[DATA Boundary: Start]

(* ===== verification/Cli.v ===== *)
(** * The command line and the start of the server ([actant-cli/src], [actant-server/src/bin/server.rs])

    When the server may start and what it trusts; the read-only guard of
    [actantdb sql]; the live views [tail] and [watch]; [shell], [explain],
    [status] and [doctor]; the consent to telemetry; and the commands of main.rs that
    read the ledger.  What a command prints is a list of lines. *)

From S2P Require Import Backend OAuth Workers Policy ReadRoutes PredicateParse Predicate Throttle Auth Server AuthRoutes HttpAuth Command Json Core Storage Prog Prelude Str.
#[local] Open Scope string_scope.
#[local] Open Scope list_scope.
#[local] Open Scope Z_scope.

(** [cli_errors::storage]. *)
Definition storage_error {A} (action : string) (r : result string A) : result ActantError A :=
  match r with Ok a => Ok a | Err e => Err (Core.Storage (action +:+ ": " +:+ e)) end.

(** ** Addresses, as the standard library parses them *)

Definition to_digit (radix : Z) (c : Ascii.ascii) : option Z :=
  let v := if is_digit c then byte c - 48 else if is_lower c then byte c - 87 else if is_upper c then byte c - 55 else 99 in
  if v <? radix then Some v else None.
Fixpoint read_digits (radix : Z) (max : nat) (acc : Z) (s : string) {struct s} : option (Z * string) :=
  match s with
  | EmptyString => Some (acc, s)
  | String c s' =>
      match to_digit radix c, max with
      | None, _ => Some (acc, s)
      | Some _, O => None
      | Some d, S max' => read_digits radix max' (acc * radix + d) s'
      end
  end.
Definition read_number (radix : Z) (max : nat) (allow_zero_prefix : bool) (limit : Z) (s : string) : option (Z * string) :=
  '(n, rest) ← read_digits radix max 0 s;
  let count := (String.length s - String.length rest)%nat in
  if (count =? 0)%nat then None
  else if negb allow_zero_prefix && starts_with "0" s && (1 <? count)%nat then None
  else if n <=? limit then Some (n, rest) else None.
Definition read_separator {A} (sep : string) (index : nat) (inner : string -> option (A * string)) (s : string) :
    option (A * string) :=
  match index with O => inner s | S _ => s' ← strip_prefix sep s; inner s' end.
Definition read_octet : string -> option (Z * string) := read_number 10 3 false 255.
Definition read_ipv4 (s : string) : option (list Z * string) :=
  '(a, s) ← read_separator "." 0 read_octet s;
  '(b, s) ← read_separator "." 1 read_octet s;
  '(c, s) ← read_separator "." 2 read_octet s;
  '(d, s) ← read_separator "." 3 read_octet s;
  Some ([a; b; c; d], s).
(** The groups from [index] on, whether they end in an embedded IPv4 address, and the rest. *)
Fixpoint read_groups (index slots : nat) (s : string) : list Z * bool * string :=
  match slots with
  | O => ([], false, s)
  | S k =>
      match (if (1 <=? k)%nat then read_separator ":" index read_ipv4 s else None) with
      | Some ([a; b; c; d], s') => ([a * 256 + b; c * 256 + d], true, s')
      | _ =>
          match read_separator ":" index (read_number 16 4 true 65535) s with
          | Some (g, s') => let '(gs, v4, r) := read_groups (S index) k s' in (g :: gs, v4, r)
          | None => ([], false, s)
          end
      end
  end.
Definition read_ipv6 (s : string) : option (list Z * string) :=
  let '(front, v4, s) := read_groups 0 8 s in
  if (length front =? 8)%nat then Some (front, s)
  else if v4 then None
  else s ← strip_prefix ":" s;
       s ← strip_prefix ":" s;
       let '(back, _, s) := read_groups 0 (7 - length front) s in
       Some (front ++ repeat 0 (8 - length front - length back) ++ back, s).
(** * pylcp: optical Bloch equations over a block Hamiltonian

    A shallow embedding of [pylcp/hamiltonian.py] (class [hamiltonian]) and
    of [obe.py] (class [obe]), and the properties of the two that the
    specification states.

    Numbers.  The program computes with numpy [float64] and [complex128]
    arrays.  They are embedded as exact real and complex numbers ([R] and
    [C = R * R]): every statement below is about the arithmetic the program
    writes down, not about rounding.  numpy arrays are total functions from
    indices to numbers, paired with their shape where the program reads
    it; a [for] loop over [range] is a left fold over [seq]; an in-place
    update of an array cell is a point update of the function. *)

From Stdlib Require Import Reals Lra Lia List Bool Arith String Ascii.
Import ListNotations.

(* ================================================================== *)
(** * Complex numbers ([complex128], exact) *)
(* ================================================================== *)

Declare Scope C_scope.
Delimit Scope C_scope with C.

Definition C : Type := (R * R)%type.

Definition Re (z : C) : R := fst z.
Definition Im (z : C) : R := snd z.
Definition RtoC (x : R) : C := (x, 0%R).
Definition C0 : C := (0%R, 0%R).
Definition C1 : C := (1%R, 0%R).
(** Python's [1j]. *)
Definition Ci : C := (0%R, 1%R).
Definition Cadd (a b : C) : C := ((Re a + Re b)%R, (Im a + Im b)%R).
Definition Copp (a : C) : C := ((- Re a)%R, (- Im a)%R).
Definition Csub (a b : C) : C := ((Re a - Re b)%R, (Im a - Im b)%R).
Definition Cmul (a b : C) : C :=
  ((Re a * Re b - Im a * Im b)%R, (Re a * Im b + Im a * Re b)%R).
(** [np.conjugate]. *)
Definition Cconj (a : C) : C := (Re a, (- Im a)%R).
(** [np.real] and [np.imag] of a complex array entry, kept as an entry of
    an array. *)
Definition Creal (a : C) : C := RtoC (Re a).
Definition Cimag (a : C) : C := RtoC (Im a).

Bind Scope C_scope with C.
Infix "+" := Cadd : C_scope.
Infix "-" := Csub : C_scope.
Infix "*" := Cmul : C_scope.
Notation "- x" := (Copp x) : C_scope.

(** [abs2] of obe.py: [x.real**2 + x.imag**2]. *)
Definition abs2 (x : C) : R := (Re x ^ 2 + Im x ^ 2)%R.
(** [np.abs] of a complex number. *)
Definition Cabs (x : C) : R := sqrt (abs2 x).

(* ================================================================== *)
(** * Loops, sums and arrays *)
(* ================================================================== *)

(** [for i in range(lo, hi): s = body(i, s)]. *)
Definition for_range {St : Type} (lo hi : nat) (body : nat -> St -> St) (s : St)
  : St :=
  fold_left (fun acc i => body i acc) (seq lo (hi - lo)) s.

(** The sum [f lo + ... + f (hi-1)], accumulated in the order of
    [range(lo, hi)]. *)
Definition csum_range (lo hi : nat) (f : nat -> C) : C :=
  for_range lo hi (fun i acc => (acc + f i)%C) C0.

Definition csum (n : nat) (f : nat -> C) : C := csum_range 0 n f.

(** A two-dimensional array (indices past the shape are never read by the
    program; the function is arbitrary there). *)
Definition matrix := nat -> nat -> C.
Definition vector := nat -> C.

(** [np.zeros]. *)
Definition zeros : matrix := fun _ _ => C0.

(** [M[r, c] = v]. *)
Definition mset (M : matrix) (r c : nat) (v : C) : matrix :=
  fun r' c' => if (r' =? r) && (c' =? c) then v else M r' c'.

(** [M[r, c] += v]. *)
Definition madd (M : matrix) (r c : nat) (v : C) : matrix :=
  mset M r c (M r c + v)%C.

(** [A @ x] for an [N]x[N] array and a length-[N] vector. *)
Definition matvec (N : nat) (A : matrix) (x : vector) : vector :=
  fun a => csum N (fun b => (A a b * x b)%C).

(** [A @ B] for [N]x[N] arrays. *)
Definition matmul (N : nat) (A B : matrix) : matrix :=
  fun a c => csum N (fun b => (A a b * B b c)%C).

(** Entry-wise operations on arrays. *)
Definition mplus (A B : matrix) : matrix := fun a b => (A a b + B a b)%C.
Definition mminus (A B : matrix) : matrix := fun a b => (A a b - B a b)%C.
Definition mscale (z : C) (A : matrix) : matrix := fun a b => (z * A a b)%C.
Definition vplus (x y : vector) : vector := fun a => (x a + y a)%C.
Definition vminus (x y : vector) : vector := fun a => (x a - y a)%C.
Definition vscale (z : C) (x : vector) : vector := fun a => (z * x a)%C.
Definition identity : matrix := fun a b => if a =? b then C1 else C0.
(** * AndorAMH: the Andor AMH200-FOS shutter adapter

    A shallow embedding of [AndorAMH.cpp] / [AndorAMH.h] and the properties
    of its command cycle, busy timer and property handlers.

    The adapter is a C++ class whose methods mutate the object and talk to a
    serial port through the Micro-Manager device framework.  Methods are
    embedded as computations in a small state monad: the state is the
    object together with the trace of the calls it made on the framework's
    serial and logging services; the environment holds what those services
    answer during the call. *)

From Stdlib Require Import ZArith Lia Bool List String Ascii.
From Stdlib Require Import Decimal DecimalString DecimalPos DecimalZ.
Import ListNotations.

Local Open Scope string_scope.
Local Open Scope Z_scope.

Set Implicit Arguments.

(** ** Constants *)

(** [AndorAMH.h] *)
Definition ERR_PORT_CHANGE_FORBIDDEN : Z := 10004.
Definition ERR_UNRECOGNIZED_ANSWER : Z := 10009.
Definition ERR_UNSPECIFIED_ERROR : Z := 10010.
Definition ERR_OFFSET : Z := 10100.

(** Return codes of the device framework ([MMDeviceConstants.h], which the
    adapter includes through [MMDevice.h]; the header is not among the
    sources). *)
Definition DEVICE_OK : Z := 0.
Definition DEVICE_INVALID_PROPERTY : Z := 2.
Definition DEVICE_INVALID_PROPERTY_VALUE : Z := 3.
Definition DEVICE_DUPLICATE_PROPERTY : Z := 4.
Definition DEVICE_UNSUPPORTED_COMMAND : Z := 11.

[DATA Boundary: End]

* YOUR INSTRUCTIONS: Your answer must be the line containing "Local Open Scope string_scope." and every line after it through the end of the records above, reproduced exactly and alone.

* ANSWER SPACE:
Local Open Scope string_scope.
Local Open Scope Z_scope.

Set Implicit Arguments.

(** ** Constants *)

(** [AndorAMH.h] *)
Definition ERR_PORT_CHANGE_FORBIDDEN : Z := 10004.
Definition ERR_UNRECOGNIZED_ANSWER : Z := 10009.
Definition ERR_UNSPECIFIED_ERROR : Z := 10010.
Definition ERR_OFFSET : Z := 10100.

(** Return codes of the device framework ([MMDeviceConstants.h], which the
    adapter includes through [MMDevice.h]; the header is not among the
    sources). *)
Definition DEVICE_OK : Z := 0.
Definition DEVICE_INVALID_PROPERTY : Z := 2.
Definition DEVICE_INVALID_PROPERTY_VALUE : Z := 3.
Definition DEVICE_DUPLICATE_PROPERTY : Z := 4.
Definition DEVICE_UNSUPPORTED_COMMAND : Z := 11.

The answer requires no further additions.